Exercise instructions: Each record is to be given again precisely as written.

Data supplied:

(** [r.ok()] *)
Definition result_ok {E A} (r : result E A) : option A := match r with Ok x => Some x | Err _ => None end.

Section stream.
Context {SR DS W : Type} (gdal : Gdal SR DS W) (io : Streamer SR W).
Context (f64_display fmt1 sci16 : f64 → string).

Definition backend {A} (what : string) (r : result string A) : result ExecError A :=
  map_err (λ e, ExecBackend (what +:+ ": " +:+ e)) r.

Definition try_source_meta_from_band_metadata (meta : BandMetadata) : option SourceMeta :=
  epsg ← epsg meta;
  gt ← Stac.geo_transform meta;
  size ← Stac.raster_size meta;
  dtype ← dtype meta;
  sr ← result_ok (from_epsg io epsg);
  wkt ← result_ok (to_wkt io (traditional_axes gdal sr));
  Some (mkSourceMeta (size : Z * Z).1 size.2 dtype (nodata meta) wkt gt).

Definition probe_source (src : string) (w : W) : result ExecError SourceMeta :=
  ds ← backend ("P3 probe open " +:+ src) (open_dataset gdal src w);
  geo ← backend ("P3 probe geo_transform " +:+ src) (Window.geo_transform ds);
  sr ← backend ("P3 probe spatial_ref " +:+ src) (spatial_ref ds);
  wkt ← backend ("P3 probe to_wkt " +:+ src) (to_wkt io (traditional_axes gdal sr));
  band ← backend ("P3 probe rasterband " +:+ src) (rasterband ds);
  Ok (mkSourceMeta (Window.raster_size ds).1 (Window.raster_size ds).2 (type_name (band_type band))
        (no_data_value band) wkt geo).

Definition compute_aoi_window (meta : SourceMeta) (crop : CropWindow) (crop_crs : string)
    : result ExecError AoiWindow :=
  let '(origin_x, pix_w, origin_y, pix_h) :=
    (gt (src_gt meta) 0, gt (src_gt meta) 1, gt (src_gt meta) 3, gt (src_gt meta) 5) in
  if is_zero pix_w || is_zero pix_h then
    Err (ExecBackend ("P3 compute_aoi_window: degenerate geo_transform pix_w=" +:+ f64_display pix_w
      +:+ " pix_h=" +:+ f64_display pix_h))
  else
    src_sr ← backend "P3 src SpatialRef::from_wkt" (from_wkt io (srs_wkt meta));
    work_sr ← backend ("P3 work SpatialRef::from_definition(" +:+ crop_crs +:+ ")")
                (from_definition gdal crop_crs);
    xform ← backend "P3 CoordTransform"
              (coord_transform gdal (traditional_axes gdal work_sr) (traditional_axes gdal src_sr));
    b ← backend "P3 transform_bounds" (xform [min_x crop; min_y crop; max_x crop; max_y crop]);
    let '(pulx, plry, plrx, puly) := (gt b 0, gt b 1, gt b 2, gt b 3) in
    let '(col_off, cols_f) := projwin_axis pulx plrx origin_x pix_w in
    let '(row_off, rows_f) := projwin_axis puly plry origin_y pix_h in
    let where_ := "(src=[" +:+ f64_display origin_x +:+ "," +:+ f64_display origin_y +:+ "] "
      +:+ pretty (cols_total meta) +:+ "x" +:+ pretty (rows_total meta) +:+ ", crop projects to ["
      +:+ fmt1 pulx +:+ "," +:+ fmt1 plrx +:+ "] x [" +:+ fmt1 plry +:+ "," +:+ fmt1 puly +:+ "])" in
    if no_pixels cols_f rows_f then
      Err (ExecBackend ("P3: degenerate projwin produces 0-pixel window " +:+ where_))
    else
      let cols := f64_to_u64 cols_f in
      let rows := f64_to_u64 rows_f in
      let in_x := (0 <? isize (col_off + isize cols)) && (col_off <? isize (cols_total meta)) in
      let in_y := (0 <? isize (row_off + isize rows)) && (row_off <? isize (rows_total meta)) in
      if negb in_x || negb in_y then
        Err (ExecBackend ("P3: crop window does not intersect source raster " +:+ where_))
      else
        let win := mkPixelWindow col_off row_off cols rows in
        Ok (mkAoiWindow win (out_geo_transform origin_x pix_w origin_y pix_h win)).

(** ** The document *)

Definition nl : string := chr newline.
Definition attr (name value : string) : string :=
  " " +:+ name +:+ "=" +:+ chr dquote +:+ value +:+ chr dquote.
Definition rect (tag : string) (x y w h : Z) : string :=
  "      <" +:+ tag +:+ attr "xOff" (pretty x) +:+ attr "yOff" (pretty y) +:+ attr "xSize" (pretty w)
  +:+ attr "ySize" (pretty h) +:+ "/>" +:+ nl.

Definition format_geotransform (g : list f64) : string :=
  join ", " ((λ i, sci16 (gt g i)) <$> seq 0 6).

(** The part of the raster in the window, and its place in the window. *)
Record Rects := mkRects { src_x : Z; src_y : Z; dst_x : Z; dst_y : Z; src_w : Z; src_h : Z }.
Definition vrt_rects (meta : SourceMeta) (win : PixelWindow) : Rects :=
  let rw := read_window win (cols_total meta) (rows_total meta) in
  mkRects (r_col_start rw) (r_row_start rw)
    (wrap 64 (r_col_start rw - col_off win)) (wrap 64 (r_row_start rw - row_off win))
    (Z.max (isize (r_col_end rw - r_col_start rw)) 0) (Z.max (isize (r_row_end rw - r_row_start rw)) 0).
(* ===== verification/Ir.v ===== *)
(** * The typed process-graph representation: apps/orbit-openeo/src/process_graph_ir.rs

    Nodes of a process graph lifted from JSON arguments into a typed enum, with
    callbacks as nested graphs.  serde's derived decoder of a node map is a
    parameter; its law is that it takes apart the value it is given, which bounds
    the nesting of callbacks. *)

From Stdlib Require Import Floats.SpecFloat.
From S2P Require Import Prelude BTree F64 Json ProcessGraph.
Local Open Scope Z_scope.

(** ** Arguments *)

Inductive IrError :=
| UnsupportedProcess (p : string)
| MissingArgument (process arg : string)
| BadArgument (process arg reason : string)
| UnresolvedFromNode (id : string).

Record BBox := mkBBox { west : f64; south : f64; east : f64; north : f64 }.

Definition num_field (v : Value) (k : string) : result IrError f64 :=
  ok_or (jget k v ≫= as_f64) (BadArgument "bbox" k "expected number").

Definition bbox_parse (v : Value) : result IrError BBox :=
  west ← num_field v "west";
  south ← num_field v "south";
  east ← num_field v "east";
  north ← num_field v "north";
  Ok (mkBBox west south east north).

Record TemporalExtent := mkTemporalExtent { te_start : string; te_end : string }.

Written solution:
(** [r.ok()] *)
Definition result_ok {E A} (r : result E A) : option A := match r with Ok x => Some x | Err _ => None end.

Section stream.
Context {SR DS W : Type} (gdal : Gdal SR DS W) (io : Streamer SR W).
Context (f64_display fmt1 sci16 : f64 → string).

Definition backend {A} (what : string) (r : result string A) : result ExecError A :=
  map_err (λ e, ExecBackend (what +:+ ": " +:+ e)) r.

Definition try_source_meta_from_band_metadata (meta : BandMetadata) : option SourceMeta :=
  epsg ← epsg meta;
  gt ← Stac.geo_transform meta;
  size ← Stac.raster_size meta;
  dtype ← dtype meta;
  sr ← result_ok (from_epsg io epsg);
  wkt ← result_ok (to_wkt io (traditional_axes gdal sr));
  Some (mkSourceMeta (size : Z * Z).1 size.2 dtype (nodata meta) wkt gt).

Definition probe_source (src : string) (w : W) : result ExecError SourceMeta :=
  ds ← backend ("P3 probe open " +:+ src) (open_dataset gdal src w);
  geo ← backend ("P3 probe geo_transform " +:+ src) (Window.geo_transform ds);
  sr ← backend ("P3 probe spatial_ref " +:+ src) (spatial_ref ds);
  wkt ← backend ("P3 probe to_wkt " +:+ src) (to_wkt io (traditional_axes gdal sr));
  band ← backend ("P3 probe rasterband " +:+ src) (rasterband ds);
  Ok (mkSourceMeta (Window.raster_size ds).1 (Window.raster_size ds).2 (type_name (band_type band))
        (no_data_value band) wkt geo).

Definition compute_aoi_window (meta : SourceMeta) (crop : CropWindow) (crop_crs : string)
    : result ExecError AoiWindow :=
  let '(origin_x, pix_w, origin_y, pix_h) :=
    (gt (src_gt meta) 0, gt (src_gt meta) 1, gt (src_gt meta) 3, gt (src_gt meta) 5) in
  if is_zero pix_w || is_zero pix_h then
    Err (ExecBackend ("P3 compute_aoi_window: degenerate geo_transform pix_w=" +:+ f64_display pix_w
      +:+ " pix_h=" +:+ f64_display pix_h))
  else
    src_sr ← backend "P3 src SpatialRef::from_wkt" (from_wkt io (srs_wkt meta));
    work_sr ← backend ("P3 work SpatialRef::from_definition(" +:+ crop_crs +:+ ")")
                (from_definition gdal crop_crs);
    xform ← backend "P3 CoordTransform"
              (coord_transform gdal (traditional_axes gdal work_sr) (traditional_axes gdal src_sr));
    b ← backend "P3 transform_bounds" (xform [min_x crop; min_y crop; max_x crop; max_y crop]);
    let '(pulx, plry, plrx, puly) := (gt b 0, gt b 1, gt b 2, gt b 3) in
    let '(col_off, cols_f) := projwin_axis pulx plrx origin_x pix_w in
    let '(row_off, rows_f) := projwin_axis puly plry origin_y pix_h in
    let where_ := "(src=[" +:+ f64_display origin_x +:+ "," +:+ f64_display origin_y +:+ "] "
      +:+ pretty (cols_total meta) +:+ "x" +:+ pretty (rows_total meta) +:+ ", crop projects to ["
      +:+ fmt1 pulx +:+ "," +:+ fmt1 plrx +:+ "] x [" +:+ fmt1 plry +:+ "," +:+ fmt1 puly +:+ "])" in
    if no_pixels cols_f rows_f then
      Err (ExecBackend ("P3: degenerate projwin produces 0-pixel window " +:+ where_))
    else
      let cols := f64_to_u64 cols_f in
      let rows := f64_to_u64 rows_f in
      let in_x := (0 <? isize (col_off + isize cols)) && (col_off <? isize (cols_total meta)) in
      let in_y := (0 <? isize (row_off + isize rows)) && (row_off <? isize (rows_total meta)) in
      if negb in_x || negb in_y then
        Err (ExecBackend ("P3: crop window does not intersect source raster " +:+ where_))
      else
        let win := mkPixelWindow col_off row_off cols rows in
        Ok (mkAoiWindow win (out_geo_transform origin_x pix_w origin_y pix_h win)).

(** ** The document *)

Definition nl : string := chr newline.
Definition attr (name value : string) : string :=
  " " +:+ name +:+ "=" +:+ chr dquote +:+ value +:+ chr dquote.
Definition rect (tag : string) (x y w h : Z) : string :=
  "      <" +:+ tag +:+ attr "xOff" (pretty x) +:+ attr "yOff" (pretty y) +:+ attr "xSize" (pretty w)
  +:+ attr "ySize" (pretty h) +:+ "/>" +:+ nl.

Definition format_geotransform (g : list f64) : string :=
  join ", " ((λ i, sci16 (gt g i)) <$> seq 0 6).

(** The part of the raster in the window, and its place in the window. *)
Record Rects := mkRects { src_x : Z; src_y : Z; dst_x : Z; dst_y : Z; src_w : Z; src_h : Z }.
Definition vrt_rects (meta : SourceMeta) (win : PixelWindow) : Rects :=
  let rw := read_window win (cols_total meta) (rows_total meta) in
  mkRects (r_col_start rw) (r_row_start rw)
    (wrap 64 (r_col_start rw - col_off win)) (wrap 64 (r_row_start rw - row_off win))
    (Z.max (isize (r_col_end rw - r_col_start rw)) 0) (Z.max (isize (r_row_end rw - r_row_start rw)) 0).
(* ===== verification/Ir.v ===== *)
(** * The typed process-graph representation: apps/orbit-openeo/src/process_graph_ir.rs

    Nodes of a process graph lifted from JSON arguments into a typed enum, with
    callbacks as nested graphs.  serde's derived decoder of a node map is a
    parameter; its law is that it takes apart the value it is given, which bounds
    the nesting of callbacks. *)

From Stdlib Require Import Floats.SpecFloat.
From S2P Require Import Prelude BTree F64 Json ProcessGraph.
Local Open Scope Z_scope.

(** ** Arguments *)

Inductive IrError :=
| UnsupportedProcess (p : string)
| MissingArgument (process arg : string)
| BadArgument (process arg reason : string)
| UnresolvedFromNode (id : string).

Record BBox := mkBBox { west : f64; south : f64; east : f64; north : f64 }.

Definition num_field (v : Value) (k : string) : result IrError f64 :=
  ok_or (jget k v ≫= as_f64) (BadArgument "bbox" k "expected number").

Definition bbox_parse (v : Value) : result IrError BBox :=
  west ← num_field v "west";
  south ← num_field v "south";
  east ← num_field v "east";
  north ← num_field v "north";
  Ok (mkBBox west south east north).

Record TemporalExtent := mkTemporalExtent { te_start : string; te_end : string }.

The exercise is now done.